* [REQUIREMENT]:
Where does the word "name" occur in the data below? Copy each line that holds it.
*** LISTED ENTRIES Section Begins ***
Definition push_word (w : Word) (cur : Cmd) : Cmd := { cur with cmd_words ::= λ l, l ++ [w] }.

Definition Script_end_cmd (s : Script) : Script :=
  let '(cur, cmds) := end_cmd (sc_cur s) (sc_cmds s) in
  { s with sc_cur := cur; sc_cmds := cmds }.

Definition Script_word (p : Parser) (s : Script) : Script :=
  let '(w, p, acts) := read_word p in
  { s with sc_p := p; sc_cur ::= push_word w; sc_acts ::= λ a, a ++ acts }.

(** At one of [; & | ( )]. *)
Definition Script_separator (ch : ascii) (p : Parser) (s : Script) : Script :=
  if Ascii.eqb ch "(" && (length (cmd_words (sc_cur s)) =? 1)%nat
     && next_non_blank_is_close_paren p
  then { s with sc_p := skip_to_close_paren p; sc_cur ::= λ c, { c with cmd_words := [] } }
  else
    let p := adv 1 p in
    if Ascii.eqb ch "&" && peek_is ">" p then
      let p := adv 1 p in
      let p := if peek_is ">" p then adv 1 p else p in
      let '(risks, p, acts) := redirect_target (sc_risks s) p in
      { s with sc_p := p; sc_risks := risks; sc_acts ::= λ a, a ++ acts }
    else
      let p := if peek_in ["&"; "|"; ";"]%char p && negb (Ascii.eqb ch "(")
                  && negb (Ascii.eqb ch ")") then adv 1 p else p in
      Script_end_cmd { s with sc_p := p }.

(** The [match] on the next character that is not a blank. *)
Definition Script_step (ch : ascii) (p : Parser) (s : Script) : Script :=
  if Ascii.eqb ch NL then
    let '(cur, p) := consume_heredocs (sc_cur s) (adv 1 p) in
    Script_end_cmd { s with sc_p := p; sc_cur := cur }
  else if is_in [";"; "&"; "|"; "("; ")"]%char ch then Script_separator ch p s
  else if is_in ["<"; ">"]%char ch then
    if peek_is "(" (adv 1 p) then Script_word p s
    else
      let '(risks, cur, p, acts) := redirect (sc_risks s) (sc_cur s) p in
      { s with sc_p := p; sc_cur := cur; sc_risks := risks; sc_acts ::= λ a, a ++ acts }
  else if Ascii.eqb ch "#"
          && (match cmd_words (sc_cur s) with [] => true | _ => false end || prev_is_blank p) then
    { s with sc_p := adv (count_while (λ c, negb (Ascii.eqb c NL)) (rest_of p)) p }
  else
    let '(w, p', acts) := read_word p in
    if str_all is_ascii_digit (w_text w) && negb (str_is_empty (w_text w))
       && peek_in ["<"; ">"]%char p'
    then { s with sc_p := p'; sc_acts ::= λ a, a ++ acts }
    else { s with sc_p := p'; sc_cur ::= push_word w; sc_acts ::= λ a, a ++ acts }.

Fixpoint read_loop (fuel : nat) (s : Script) : Script :=
  match fuel with
  | O => s
  | S fuel =>
      let p := skip_blanks (sc_p s) in
      match peek p with
      | None => { s with sc_p := p }
      | Some ch => read_loop fuel (Script_step ch p s)
      end
  end.

Definition Script_new (src : string) (depth : nat) : Script :=
  {| sc_p := {| pa_c := String.list_ascii_of_string src; pa_i := 0; pa_depth := depth;
                pa_pending_heredocs := [] |};
     sc_cur := Cmd_empty; sc_cmds := []; sc_risks := []; sc_acts := [] |}.

(** [classify_string] up to the end of its loop. *)
Definition read_script (src : string) (depth : nat) : Script :=
  let s := read_loop (S (String.length src)) (Script_new src depth) in
  Script_end_cmd s.

Definition redirect_acts (r : Risk) : list Act :=
  let '(target, dynamic) := r in
  (if (dynamic : bool) then [unknown "a redirection to a path built from a variable"]
   else match write_path_risk target with
        | Some why =>
            [set_outside_workspace;
             raise EffectClass_ProtectedWrite
               ("a redirection writes " +:+ why +:+ " (`" +:+ target +:+ "`)")]
        | None => []
        end)
  ++ scan_secret_path target.

Definition RESERVED : list string :=
  ["if"; "then"; "elif"; "else"; "fi"; "while"; "until"; "do"; "done"; "!"; "{"; "}"; "time";
   "coproc"].

Definition is_assignment (w : string) : bool :=
  match split_once "=" w with
  | None => false
  | Some (name, _) =>
      let name := default name (strip_suffix "+" name) in
      negb (str_is_empty name) && str_all is_name_char name
      && negb (match name with String c _ => is_ascii_digit c | "" => false end)
  end.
*** LISTED ENTRIES Section Ends ***
* [TASK SOLUTION]:
  | Some (name, _) =>
      let name := default name (strip_suffix "+" name) in
      negb (str_is_empty name) && str_all is_name_char name
      && negb (match name with String c _ => is_ascii_digit c | "" => false end)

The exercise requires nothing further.